Today in 1900, Giacomo Puccini‘s Tosca premiered in Rome, Italy. And aren’t we glad that it did?

Why is Tosca so loved? It combines beauty and savagery. Both the evocative parts and the savage parts loom more powerfully juxtaposed against the other.

So it’s important to those presenting the opera not diminish the potential for beauty in it or else we don’t experience the inhumanity of it to the depth that operagoers are expecting and deserve.

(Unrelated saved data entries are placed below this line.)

(** ** Opening the port *)

Lemma open_running {F : WritableFiles E} fs s w0 w port :
  fresh_library fs s w0 w -> packet_ok (Hello s) ->
  exists r id w', substance_connector_open_tcp port true w = Done (r, id) w' /\ heap (mem w') = heap (mem w) /\
    (r = SUBSTANCE_CONNECTOR_SUCCESS -> id = Some 0 /\ running 1 (unacquainted s fs w') /\
       (forall text s, known w0 text s -> given w' text s) /\
       exists c, context_list w' !! 0%nat = Some c /\ configuration c = tcp_open_bits).
Proof.
  intros Hw Hs. pose proof (fresh_running _ _ _ _ Hw Hs) as [Hst Hd Hn _ _].
  pose proof (fresh_contexts _ _ _ _ Hw) as Hinv. pose proof Hw as [_ _ _ _ Hcl _ Hav _ Hkn].
  destruct (open_tcp_runs w 0 (seqZ 1 31) (2 ^ 32 - 34) port [] (2 ^ 32 - 2)) as
    (r & id & w' & e' & m & c & p & Hrun & Hp & Hsame & Hwfm & Hsm & Hcm & Hhm & Hcases);
    [exact Hinv | lia | exact Hav | lia | cbn; lia |].
  exists r, id, w'. unfold substance_connector_open_tcp. rewrite when_initialised_passes by done.
  split; [exact Hrun|]. destruct Hcases as [(-> & -> & pa & Hpa & ->)|(Hne & -> & p' & Hp' & ->)];
    (split; [done|]); [intros _|done].
  assert (Hc : context_list w !! 0%nat = Some zero_context) by (by rewrite Hcl).
  split; [done|]. split.
  - constructor; cbn [unacquainted pt_start pt_trampolines pt_name pt_names] in *; try done.
    + apply (dispatching_same w); try done. cbn. rewrite list_fmap_insert. apply list_insert_id.
      rewrite list_lookup_fmap, (same_name _ _ Hsame). by replace (context_list w !! Z.to_nat 0) with (Some zero_context).
    + exists (seqZ 2 30), (2 ^ 32 - 34). apply (contexts_inv_take w _ 0 (seqZ 1 31) _ c); try done.
      by rewrite (same_configuration _ _ Hsame).
    + exists [0], (2 ^ 32 - 2 - 1). split; [exact Hpa|]. split; [lia | cbn; lia].
  - split.
    + intros text s0 Hk. destruct (Hkn text s0 Hk) as [Hns Ho]. split.
      * unfold strings in *. cbn. rewrite list_fmap_insert, list_insert_id; [done|].
        rewrite list_lookup_fmap, (same_name _ _ Hsame). by replace (context_list w !! Z.to_nat 0) with (Some zero_context).
      * unfold points_to_string, owns in *. cbn. by rewrite Hhm, (config_free _ _ Hcm).
    + exists c. cbn. rewrite Hcl. split; [done|]. by rewrite (same_configuration _ _ Hsame).
Qed.

(** The system accepts the connection [fd] on the context [0], and nothing was sent
    or received on it. *)
Definition offers (fd : Z) {S : Socket E fd} (w : world E) : Prop :=
  exists c e, context_list w !! 0%nat = Some c /\ accept (fd_of c) (env w) = (fd, e) /\ sk_out e = [] /\ sk_in e = [].

End programs.

(** ** Properties *)

Section encounter.
Context {E E' : Type} {P : Platform E} {P' : Platform E'} {F : WritableFiles E} {fd fd' : Z}.
Context {S : Socket E fd} {S' : Socket E' fd'} {N : Network E E' fd fd'} {N' : Network E' E fd' fd}.

(** What the two programs write are texts that they have had in memory from the
    beginning. *)
Definition texts_known (w : world E) (w' : world E') (l : list (bool * endpoint_action)) : Prop :=
  Forall (fun a : bool * endpoint_action =>
    match snd a with
    | Write type text s => packet_ok (Letter type s) /\ (if fst a then known w text s else known w' text s)
    | _ => True
    end) l.

Lemma texts_known_ok (w v : world E) (w' v' : world E') (fs fs' s s' : list Z) l :
  texts_known w w' l -> (forall text s, known w text s -> given v text s) ->
  (forall text s, known w' text s -> given v' text s) ->
  actions_ok (unacquainted s fs v) (unacquainted s' fs' v') l.
Proof.
  intros Hl Hv Hv'. eapply Forall_impl; [exact Hl|]. intros [[] []] Ha; cbn in *; try done.
  - destruct Ha as [Hp Hk]. split; [exact Hp | by apply Hv].
  - destruct Ha as [Hp Hk]. split; [exact Hp | by apply Hv'].
Qed.

Lemma given_same {A} (v w : world A) text (s : list Z) :
  mem v = mem w -> strings v = strings w -> given w text s -> given v text s.
Proof. intros Hm Hs [H1 H2]. split; [by rewrite Hs | by rewrite Hm]. Qed.

(** C5: Two programs that start from nothing get to know each other, and no message
    is lost.  Each has a library that was never used, or was shut down; the one
    initialises it, registers its trampolines and opens a port, the other
    initialises its own, registers its trampolines and connects.  Whatever the
    system answers to the first, provided a file can be opened for writing, its
    calls return.  When the port was opened, a connection that a read thread finds
    there is accepted.  From there, whatever messages the programs write and
    however the threads of the two libraries run meanwhile, the threads can go on
    until each knows the other by the name it was initialised with: the context of
    each, the first one that was free, carries that name, and the trampolines of
    each, the last registered first, were called with exactly the messages the
    other has written, in order, and once under the handshake's identifier with the
    other's name. *)
Theorem programs_become_acquainted (w : world E) (w' : world E') (ts ts' : threads) (old old' : option (list Z))
    (name name' : Z) (s s' : list Z) (fs fs' : list Z) (port port' : Z)
    (Hw : shut_down w old) (Hw' : shut_down w' old')
    (Hs : packet_ok (Hello s)) (Hs' : packet_ok (Hello s'))
    (Hp : points_to_string (mem w) name s) (Hp' : points_to_string (mem w') name' s')
    (Hne : application_name w <> name) (Hne' : application_name w' <> name')
    (Hfs : Forall (fun f => f <> 0) fs) (Hfs' : Forall (fun f => f <> 0) fs')
    (Hfd : 0 <= fd < 2 ^ 31) (Hfd' : 0 <= fd' < 2 ^ 31) (Hport : reaches (fd := fd') port' w') :
  exists r id u, serve name fs port ts w = Done (r, id) u /\
    (r = SUBSTANCE_CONNECTOR_SUCCESS -> offers fd u ->
     exists u' v, id = Some 0 /\
       visit name' fs' port' ts' w' = Done (SUBSTANCE_CONNECTOR_SUCCESS, Some 0) u' /\
       connector_read_thread_handle_open 0 u = Done SUBSTANCE_CONNECTOR_SUCCESS v /\
       forall l t t', texts_known w w' l -> only_mail l ->
         session_run (s, s') l (fresh_endpoint, fresh_endpoint) = Some (t, t') ->
         exists rest x x', silent rest /\
           processes_run (fd := fd) (fd' := fd') 1 0 (l ++ rest) (v, u') = Some (x, x') /\
           acquainted 1 (unacquainted s (rev fs) v) s' (written false l) x /\
           acquainted 0 (unacquainted s' (rev fs') u') s (written true l) x').
Proof.
  destruct (start_fresh w ts old name s fs Hw (proj1 Hs) Hp Hne Hfs) as (w1 & Hrun & Hw1).
  destruct (start_fresh w' ts' old' name' s' fs' Hw' (proj1 Hs') Hp' Hne' Hfs') as (w1' & Hrun' & Hw1').
  destruct (open_running (rev fs) s w w1 port Hw1 Hs) as (r & id & u & Hopen & _ & Hok).
  exists r, id, u. unfold serve. rewrite (bind_done _ _ _ _ _ Hrun). split; [exact Hopen|].
  intros Hr (c & e & Hc & Hacc & Ho & Hi). destruct (Hok Hr) as (-> & Hu & Hkn & d & Hd & Hbits).
  rewrite Hc in Hd. injection Hd as <-.
  destruct (accept_ready (fd := fd) 1 0 (unacquainted s (rev fs) u) Hu) as (v & Hv & Hready & Hm & Hst); [|done|].
  { split; [lia|]. exists c, e. split; [exact Hc|]. by rewrite !Hbits. }
  destruct (connect_ready (fd := fd') 0 port' (unacquainted s' (rev fs') w1') (fresh_running _ _ _ _ Hw1' Hs'))
    as (u' & Hvisit & Hready' & Hm' & Hst'); [|done|].
  { unfold reaches. cbn [unacquainted pt_start]. by rewrite (fl_env _ _ _ _ Hw1'). }
  exists u', v. unfold visit. rewrite (bind_done _ _ _ _ _ Hrun'). do 3 (split; [done|]). intros l t t' Hl Hmail Hsess.
  apply (run_settle 1 0 (unacquainted s (rev fs) v) (unacquainted s' (rev fs') u') l fresh_endpoint fresh_endpoint t t'
    v u' [] []); [by apply ready_together | apply fresh_exchanged | apply fresh_exchanged | | done | done].
  apply (texts_known_ok w v w' u'); [done | |]; intros text str Hk.
  - apply (given_same v u); [exact Hm | exact Hst | by apply Hkn].
  - apply (given_same u' w1'); [exact Hm' | exact Hst' | by apply (fl_known _ _ _ _ Hw1')].
Qed.

End encounter.

(** The one that listens sends its own name as a log message once it has been
    greeted; both are named "ab". *)
Definition greeting : list (bool * endpoint_action) :=
  [(false, Introduce); (true, Write connector_internal_log_uuid 1 [97; 98])].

I suppose that was chiefly my issue with the Metropolitan Opera’s production in 2011, which featured Sondra RadvanovskyMarcelo Álvarez, and Falk Struckmann, which I reviewed for Bachtrack. I won’t launch into another review here, but I will say in retrospect that restraint exercised in stage direction as in writing can be more powerful than succumbing to one’s impulses to add, expand, and heighten, the chief example for me being the director (Bondy) choosing to throw three scantily clad (we’re talking pasties, here) prostitutes into Scarpia’s chambers.

I have no objection to beautiful bodies or their use on stage, but if Tosca is Scarpia’s source of weakness and Scarpia can get sex he wants anytime he wants it however he wants it, his need to have Tosca is sorely and sadly diminished–the power and the aftereffects of that scene are diminished rather than enhanced by adding more sex.

Does that mean I wouldn’t see the Met production again? I’d see it in a heartbeat. Falk Struckmann’s performance as Baron Scarpia was my favorite of the season, despite the over-the-top things Bondy incorporated into his part. Seeing both Radvanovsky and Álvarez in one show added a notch to my opera belt. Of course, I probably wouldn’t have a chance to see this cast again, so I will recreate portions of my experience for you here.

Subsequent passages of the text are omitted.